Pour qu'un chimpanzé ait des droits, il faudrait que l'on puisse le considérer comme une
personne, c'est-à-dire qu'il soit sujet de sa parole. Or, il ne parle pas ! Mais comme nos enfants,
nos vieillards aphasiques ou les petits autistes ils répondent à un monde de représentations qui
est leur monde mental. Les autistes démutisés, quand ils accèdent plus tard à la parole, nous
expliquent qu'à l'époque où leur développement étrange ne leur donnait pas cet outil relationnel,
ils pensaient tout de même. Ils pensaient même très bien puisqu'ils avaient accès à un monde
d'images, de sons, et de langage mathématique où malgré l'absence de mots, ils comprenaient
très bien et faisaient parfois des performances intellectuelles extraordinaires.
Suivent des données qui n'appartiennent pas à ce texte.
Definition quoted (s : string) : string := QUOTE ++ escape s ++ QUOTE.

Fixpoint spaces (n : nat) : string :=
  match n with 0 => EmptyString | S k => String " "%char (spaces k) end.

(** Line break followed by the indentation of a nesting level. *)
Definition newline_indent (level : nat) : string := NL ++ spaces (2 * level).

Fixpoint dumps_at (level : nat) (v : value) : string :=
  match v with
  | Null => "null"
  | Str s => quoted s
  | Arr [] => "[]"
  | Arr items =>
      "[" ++ newline_indent (S level)
      ++ join ("," ++ newline_indent (S level)) (map (dumps_at (S level)) items)
      ++ newline_indent level ++ "]"
  | Obj [] => "{}"
  | Obj members =>
      "{" ++ newline_indent (S level)
      ++ join ("," ++ newline_indent (S level))
           (map (fun kv => quoted (fst kv) ++ ": " ++ dumps_at (S level) (snd kv))
                members)
      ++ newline_indent level ++ "}"
  end.

Definition dumps (v : value) : string := dumps_at 0 v.

End Json.

(* ================================================================= *)
(** ** The viewer window *)

Module Viewer.
Import PyStr Scoring Ranking Json.

(** The pointer dict built by the mailbox helper. *)
Record pointer := {
  account : string;
  mailbox : string;
  message_id : option string;
  subject : string;
  from : string
}.

(** What the page script hands to [_on_dom]. *)
Record dom_result := { js_text : string; js_links : list link }.

(** [self.email_data] *)
Record dom_part := { visible_text : string; dom_links : list link }.
Record links_part := { primary_portal : option string; aux : list link }.
Record extraction := {
  email_ptr : pointer;
  dom : dom_part;
  e_links : links_part   (* the key [links] of the record *)
}.

(** A raised exception: its class name, [str(e)] and the frame lines of
    its stack trace. *)
Record exn := { exn_type : string; exn_str : string; exn_frames : string }.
Charlie Chaplin
avec ses histoires sans parole parvient à nous convaincre que dans un monde sans mots, on
éprouve des émotions et on comprend beaucoup de choses.
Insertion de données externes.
(** The settings present but no directory: a not-found error and
    nothing else. *)
Lemma upload_files_to_r2_missing_directory σ :
  r2_bucket_name settings ≠ "" →
  r2_access_key_id settings ≠ "" →
  r2_secret_access_key settings ≠ "" →
  stat_fault E (CRAWL_OUTPUT_DIR E) = None →
  is_dir (fs σ) (CRAWL_OUTPUT_DIR E) = false →
  upload_files_to_r2 E settings σ
  = (Ok tt, add_events σ [Log ERROR (DirectoryNotFound (CRAWL_OUTPUT_DIR E))]).
Proof.
  intros Hb Ha Hs Hst Hdir. unfold upload_files_to_r2, path_is_dir.
  rewrite endpoint_url_truthy, !str_falsy_nonempty by done.
  cbn [orb]. mstep. rewrite Hst. mstep. by rewrite Hdir.
Qed.

(** The settings present but the directory cannot be examined: the
    exception leaves the function, and nothing has been logged. *)
Lemma upload_files_to_r2_stat_fault σ e :
  r2_bucket_name settings ≠ "" →
  r2_access_key_id settings ≠ "" →
  r2_secret_access_key settings ≠ "" →
  stat_fault E (CRAWL_OUTPUT_DIR E) = Some e →
  upload_files_to_r2 E settings σ = (Raise e, σ).
Proof.
  intros Hb Ha Hs Hst. unfold upload_files_to_r2, path_is_dir.
  rewrite endpoint_url_truthy, !str_falsy_nonempty by done.
  cbn [orb]. mstep. by rewrite Hst.
Qed.
End uploader_claims.

(** C4, as the code has it.  In a run that reaches the listing, with
    [N >= 1] matching files of which [K] fail to upload: every file is
    attempted exactly once, in listing order, under its own name as key,
    and the log closes with the summary [N - K] successes, [K] failures.
    With no matching file the run stops on a warning: no attempt, and no
    summary either. *)
Theorem upload_partial_failure_isolation (E : env) (settings : Settings)
    (σ : state) :
  ready E settings σ →
  NoDup (glob_html (fs σ) (CRAWL_OUTPUT_DIR E))
  ∧ (glob_html (fs σ) (CRAWL_OUTPUT_DIR E) ≠ [] →
     ∃ evs,
       upload_files_to_r2 E settings σ
       = (Ok tt,
          add_events σ
            (evs ++ upload_summary
                      (length (glob_html (fs σ) (CRAWL_OUTPUT_DIR E))
                       - length (List.filter (upload_fails E)
                                   (glob_html (fs σ) (CRAWL_OUTPUT_DIR E))))
                      (length (List.filter (upload_fails E)
                                 (glob_html (fs σ) (CRAWL_OUTPUT_DIR E))))))
       ∧ uploads evs
         = upload_of settings <$> glob_html (fs σ) (CRAWL_OUTPUT_DIR E))
  ∧ (glob_html (fs σ) (CRAWL_OUTPUT_DIR E) = [] →
     ∃ evs,
       upload_files_to_r2 E settings σ = (Ok tt, add_events σ evs)
       ∧ uploads evs = []
       ∧ logged INFO evs
         = [ConnectingToR2 (r2_bucket_name settings)
              ("https://" +:+ r2_account_id settings
               +:+ ".r2.cloudflarestorage.com");
            CreatedR2Client;
            ScanningDirectory (CRAWL_OUTPUT_DIR E)]
       ∧ last evs
         = Some (Log WARNING (NoHtmlFilesFound (CRAWL_OUTPUT_DIR E)))).
Proof.
  intros Hready. split; [apply glob_html_NoDup|].
  rewrite (upload_files_to_r2_ready E settings σ Hready).
  split.
  - intros Hne.
    destruct (glob_html (fs σ) (CRAWL_OUTPUT_DIR E)) as [|p files]; [done|].
    cbn iota beta zeta.
    match goal with |- context [upload_each _ _ _ _ _ ?σ1] =>
      destruct (upload_each_run E settings (p :: files) 0 0 σ1)
        as (evs & -> & Hu)
    end.
    rewrite !add_events_app. cbn [fst snd]. rewrite !Nat.add_0_l.
    match goal with |- context [add_events σ (?pre ++ evs ++ _)] =>
      exists (pre ++ evs)
    end.
    split; [by rewrite <- app_assoc|].
    rewrite uploads_app, Hu. done.
  - intros ->. eexists. split; [reflexivity|]. done.
Qed.

(** Two pages, of which the store refuses one. *)
Lemma upload_partial_failure_isolation_witness :
  ∃ evs,
    upload_files_to_r2 flaky_store_env sample_settings two_pages_state
    = (Ok tt, add_events two_pages_state (evs ++ upload_summary 1 1))
    ∧ length (uploads evs) = 2.
Proof.
  destruct (upload_partial_failure_isolation flaky_store_env sample_settings
              two_pages_state) as (_ & Hsome & _).
  - repeat split; done.
  - destruct Hsome as (evs & Hrun & Hu); [by vm_compute|].
    exists evs. split; [exact Hrun|]. by rewrite Hu.
Defined.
Les chimpanzés ne sont pas sujets de leurs paroles mais ils sont sujets de leurs actions, de leurs
intentions et peut être même sujets de leurs croyances. Ils nous observent afin d'anticiper notre
agression, nos offrandes alimentaires ou notre mépris. Pourquoi les chimpanzés en cage font-ils
des boulettes d'excréments afin de les jeter sur les visiteurs, alors qu'ils ne le font pas entre eux,
dans un groupe familier ? Veulent-ils se venger de leur privation de liberté ? Est-ce une
représaille comportementale à notre mépris ? Ils témoignent ainsi qu'ils sont capables de se
représenter nos représentations ce qui pourrait être une définition de l'empathie, fondement de la
morale. Si un être vivant se représente les représentations d'un autre être vivant, il ne peut plus
tout se permettre. Même s'il n'y a pas de lois chez les chimpanzés, quelque chose se freine en
eux, s'interdit.
Les singes non humains ne revendiquent pas de droits, ils n'ont pas de syndicats pour se
défendre. Mais nous découvrons qu'ils sont sujets de leur monde mental (différent d'un monde
mental humain), nous comprenons qu'ils comprennent, décident, s'associent, et s'entraident. C'est
nous qui serions immoraux de ne pas leur donner le droit de vivre dans la dignité.
Pour un pervers, il n'y a pas d'altérité. Pour lui, un autre est une chose, qu'il s'agisse d'un être
humain ou d'un être non humain. Une femme est un objet qui provoque sa jouissance, un animal
est un meuble qu'il contemple avec plaisir. Dans ces deux cas, l'autre n'est pas une personne. On
peut donc le casser, le jeter, le vendre ou s'en servir sans lui reconnaitre de droit. On peut tout se
permettre.
Je suis émerveillé par tout ce qui est vivant. J'aime en explorer les formes infinies ce qui me
permet de mieux me comprendre. Plus j'étudie les animaux, plus je comprends la condition
humaine. Le monde de l'artifice de l'outil et du verbe a fait des êtres humains les seuls animaux
capables d'échapper à la condition animale (en partie seulement). Chaque fois que nous
détruisons une part du vivant, nous détruisons une part de nous-même en déséquilibrant le
système dans lequel nous vivons. Chaque fois que nous découvrons une autre condition du
vivant, nous nous enrichissons.
Nous venons de découvrir grâce à l'éthologie, grâce aux neurosciences que notre monde mental
est à la fois proche et différent de celui des chimpanzés. Chaque fois nous avons accordé des
droits aux pauvres, aux étrangers, aux malades et aux enfants, nous avons gagné en humanité.
Alors un pas de plus en accordant des droits à nos frères non humains?